Go through the records and write each one out again exactly.

[Data for this exercise Boundary: Start]

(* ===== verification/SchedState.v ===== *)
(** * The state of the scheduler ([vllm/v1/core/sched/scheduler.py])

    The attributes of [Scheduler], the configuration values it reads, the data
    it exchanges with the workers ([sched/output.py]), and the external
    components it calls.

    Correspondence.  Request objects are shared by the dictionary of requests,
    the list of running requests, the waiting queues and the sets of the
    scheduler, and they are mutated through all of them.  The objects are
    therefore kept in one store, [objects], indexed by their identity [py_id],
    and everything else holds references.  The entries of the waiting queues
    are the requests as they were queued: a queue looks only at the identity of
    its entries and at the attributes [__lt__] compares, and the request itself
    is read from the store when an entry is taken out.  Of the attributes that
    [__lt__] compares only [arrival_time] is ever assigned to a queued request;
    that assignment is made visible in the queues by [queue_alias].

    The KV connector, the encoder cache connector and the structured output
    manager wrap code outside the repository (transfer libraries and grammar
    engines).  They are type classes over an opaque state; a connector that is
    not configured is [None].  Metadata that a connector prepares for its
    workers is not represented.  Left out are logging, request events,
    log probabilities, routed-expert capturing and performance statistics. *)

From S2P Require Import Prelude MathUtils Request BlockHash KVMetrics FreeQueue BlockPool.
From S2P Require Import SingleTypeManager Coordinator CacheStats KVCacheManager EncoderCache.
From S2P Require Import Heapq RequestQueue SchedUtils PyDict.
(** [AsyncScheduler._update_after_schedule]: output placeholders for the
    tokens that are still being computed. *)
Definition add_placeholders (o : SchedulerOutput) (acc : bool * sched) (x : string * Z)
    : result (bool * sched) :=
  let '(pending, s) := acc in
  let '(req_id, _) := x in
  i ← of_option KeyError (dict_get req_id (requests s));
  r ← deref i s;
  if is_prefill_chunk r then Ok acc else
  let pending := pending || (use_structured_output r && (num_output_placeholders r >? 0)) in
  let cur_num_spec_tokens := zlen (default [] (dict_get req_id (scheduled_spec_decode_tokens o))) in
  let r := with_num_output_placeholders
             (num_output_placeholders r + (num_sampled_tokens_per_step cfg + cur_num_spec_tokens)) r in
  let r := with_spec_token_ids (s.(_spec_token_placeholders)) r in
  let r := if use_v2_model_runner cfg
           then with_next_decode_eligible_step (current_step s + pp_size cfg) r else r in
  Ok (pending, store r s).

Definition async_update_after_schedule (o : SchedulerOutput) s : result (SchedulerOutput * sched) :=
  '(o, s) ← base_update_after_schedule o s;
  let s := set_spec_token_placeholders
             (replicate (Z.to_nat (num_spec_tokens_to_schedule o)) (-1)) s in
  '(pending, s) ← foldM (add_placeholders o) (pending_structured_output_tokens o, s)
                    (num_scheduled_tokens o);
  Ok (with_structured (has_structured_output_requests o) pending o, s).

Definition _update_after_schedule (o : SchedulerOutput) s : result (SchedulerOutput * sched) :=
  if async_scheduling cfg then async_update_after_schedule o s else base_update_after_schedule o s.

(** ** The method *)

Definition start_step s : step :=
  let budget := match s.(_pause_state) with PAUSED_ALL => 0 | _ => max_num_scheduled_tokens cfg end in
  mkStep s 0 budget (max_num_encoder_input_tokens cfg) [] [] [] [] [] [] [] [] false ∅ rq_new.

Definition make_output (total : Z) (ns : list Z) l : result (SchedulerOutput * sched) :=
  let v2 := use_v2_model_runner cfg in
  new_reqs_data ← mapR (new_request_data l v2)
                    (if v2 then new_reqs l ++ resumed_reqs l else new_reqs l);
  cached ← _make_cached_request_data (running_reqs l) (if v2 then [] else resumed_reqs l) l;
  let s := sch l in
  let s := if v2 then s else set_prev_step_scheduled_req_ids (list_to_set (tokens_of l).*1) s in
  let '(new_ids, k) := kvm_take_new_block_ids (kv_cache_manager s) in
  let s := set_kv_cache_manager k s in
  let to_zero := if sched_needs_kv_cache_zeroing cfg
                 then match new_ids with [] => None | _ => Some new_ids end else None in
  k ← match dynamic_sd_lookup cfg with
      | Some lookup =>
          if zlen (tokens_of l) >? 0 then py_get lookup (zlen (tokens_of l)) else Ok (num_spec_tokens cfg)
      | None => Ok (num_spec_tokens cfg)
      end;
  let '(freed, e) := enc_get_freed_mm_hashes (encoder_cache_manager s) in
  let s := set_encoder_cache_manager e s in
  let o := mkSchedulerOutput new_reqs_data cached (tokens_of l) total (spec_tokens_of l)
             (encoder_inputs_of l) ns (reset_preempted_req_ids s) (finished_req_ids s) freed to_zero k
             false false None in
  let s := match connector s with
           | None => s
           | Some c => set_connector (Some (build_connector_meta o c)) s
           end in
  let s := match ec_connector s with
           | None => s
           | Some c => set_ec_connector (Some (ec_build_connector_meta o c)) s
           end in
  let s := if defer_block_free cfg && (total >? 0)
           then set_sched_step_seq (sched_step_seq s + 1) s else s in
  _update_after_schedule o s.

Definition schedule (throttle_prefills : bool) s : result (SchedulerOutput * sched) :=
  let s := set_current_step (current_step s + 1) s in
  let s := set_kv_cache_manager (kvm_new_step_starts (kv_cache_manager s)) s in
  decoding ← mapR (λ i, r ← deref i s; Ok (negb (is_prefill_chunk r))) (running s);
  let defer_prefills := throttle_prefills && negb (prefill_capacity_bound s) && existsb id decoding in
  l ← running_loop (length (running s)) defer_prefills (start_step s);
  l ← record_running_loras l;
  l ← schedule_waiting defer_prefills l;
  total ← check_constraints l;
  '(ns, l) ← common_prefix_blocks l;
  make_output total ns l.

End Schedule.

[Data for this exercise Boundary: End]

- Answer to this task:
(* ===== verification/SchedState.v ===== *)
(** * The state of the scheduler ([vllm/v1/core/sched/scheduler.py])

    The attributes of [Scheduler], the configuration values it reads, the data
    it exchanges with the workers ([sched/output.py]), and the external
    components it calls.

    Correspondence.  Request objects are shared by the dictionary of requests,
    the list of running requests, the waiting queues and the sets of the
    scheduler, and they are mutated through all of them.  The objects are
    therefore kept in one store, [objects], indexed by their identity [py_id],
    and everything else holds references.  The entries of the waiting queues
    are the requests as they were queued: a queue looks only at the identity of
    its entries and at the attributes [__lt__] compares, and the request itself
    is read from the store when an entry is taken out.  Of the attributes that
    [__lt__] compares only [arrival_time] is ever assigned to a queued request;
    that assignment is made visible in the queues by [queue_alias].

    The KV connector, the encoder cache connector and the structured output
    manager wrap code outside the repository (transfer libraries and grammar
    engines).  They are type classes over an opaque state; a connector that is
    not configured is [None].  Metadata that a connector prepares for its
    workers is not represented.  Left out are logging, request events,
    log probabilities, routed-expert capturing and performance statistics. *)

From S2P Require Import Prelude MathUtils Request BlockHash KVMetrics FreeQueue BlockPool.
From S2P Require Import SingleTypeManager Coordinator CacheStats KVCacheManager EncoderCache.
From S2P Require Import Heapq RequestQueue SchedUtils PyDict.
(** [AsyncScheduler._update_after_schedule]: output placeholders for the
    tokens that are still being computed. *)
Definition add_placeholders (o : SchedulerOutput) (acc : bool * sched) (x : string * Z)
    : result (bool * sched) :=
  let '(pending, s) := acc in
  let '(req_id, _) := x in
  i ← of_option KeyError (dict_get req_id (requests s));
  r ← deref i s;
  if is_prefill_chunk r then Ok acc else
  let pending := pending || (use_structured_output r && (num_output_placeholders r >? 0)) in
  let cur_num_spec_tokens := zlen (default [] (dict_get req_id (scheduled_spec_decode_tokens o))) in
  let r := with_num_output_placeholders
             (num_output_placeholders r + (num_sampled_tokens_per_step cfg + cur_num_spec_tokens)) r in
  let r := with_spec_token_ids (s.(_spec_token_placeholders)) r in
  let r := if use_v2_model_runner cfg
           then with_next_decode_eligible_step (current_step s + pp_size cfg) r else r in
  Ok (pending, store r s).

Definition async_update_after_schedule (o : SchedulerOutput) s : result (SchedulerOutput * sched) :=
  '(o, s) ← base_update_after_schedule o s;
  let s := set_spec_token_placeholders
             (replicate (Z.to_nat (num_spec_tokens_to_schedule o)) (-1)) s in
  '(pending, s) ← foldM (add_placeholders o) (pending_structured_output_tokens o, s)
                    (num_scheduled_tokens o);
  Ok (with_structured (has_structured_output_requests o) pending o, s).

Definition _update_after_schedule (o : SchedulerOutput) s : result (SchedulerOutput * sched) :=
  if async_scheduling cfg then async_update_after_schedule o s else base_update_after_schedule o s.

(** ** The method *)

Definition start_step s : step :=
  let budget := match s.(_pause_state) with PAUSED_ALL => 0 | _ => max_num_scheduled_tokens cfg end in
  mkStep s 0 budget (max_num_encoder_input_tokens cfg) [] [] [] [] [] [] [] [] false ∅ rq_new.

Definition make_output (total : Z) (ns : list Z) l : result (SchedulerOutput * sched) :=
  let v2 := use_v2_model_runner cfg in
  new_reqs_data ← mapR (new_request_data l v2)
                    (if v2 then new_reqs l ++ resumed_reqs l else new_reqs l);
  cached ← _make_cached_request_data (running_reqs l) (if v2 then [] else resumed_reqs l) l;
  let s := sch l in
  let s := if v2 then s else set_prev_step_scheduled_req_ids (list_to_set (tokens_of l).*1) s in
  let '(new_ids, k) := kvm_take_new_block_ids (kv_cache_manager s) in
  let s := set_kv_cache_manager k s in
  let to_zero := if sched_needs_kv_cache_zeroing cfg
                 then match new_ids with [] => None | _ => Some new_ids end else None in
  k ← match dynamic_sd_lookup cfg with
      | Some lookup =>
          if zlen (tokens_of l) >? 0 then py_get lookup (zlen (tokens_of l)) else Ok (num_spec_tokens cfg)
      | None => Ok (num_spec_tokens cfg)
      end;
  let '(freed, e) := enc_get_freed_mm_hashes (encoder_cache_manager s) in
  let s := set_encoder_cache_manager e s in
  let o := mkSchedulerOutput new_reqs_data cached (tokens_of l) total (spec_tokens_of l)
             (encoder_inputs_of l) ns (reset_preempted_req_ids s) (finished_req_ids s) freed to_zero k
             false false None in
  let s := match connector s with
           | None => s
           | Some c => set_connector (Some (build_connector_meta o c)) s
           end in
  let s := match ec_connector s with
           | None => s
           | Some c => set_ec_connector (Some (ec_build_connector_meta o c)) s
           end in
  let s := if defer_block_free cfg && (total >? 0)
           then set_sched_step_seq (sched_step_seq s + 1) s else s in
  _update_after_schedule o s.

Definition schedule (throttle_prefills : bool) s : result (SchedulerOutput * sched) :=
  let s := set_current_step (current_step s + 1) s in
  let s := set_kv_cache_manager (kvm_new_step_starts (kv_cache_manager s)) s in
  decoding ← mapR (λ i, r ← deref i s; Ok (negb (is_prefill_chunk r))) (running s);
  let defer_prefills := throttle_prefills && negb (prefill_capacity_bound s) && existsb id decoding in
  l ← running_loop (length (running s)) defer_prefills (start_step s);
  l ← record_running_loras l;
  l ← schedule_waiting defer_prefills l;
  total ← check_constraints l;
  '(ns, l) ← common_prefix_blocks l;
  make_output total ns l.

End Schedule.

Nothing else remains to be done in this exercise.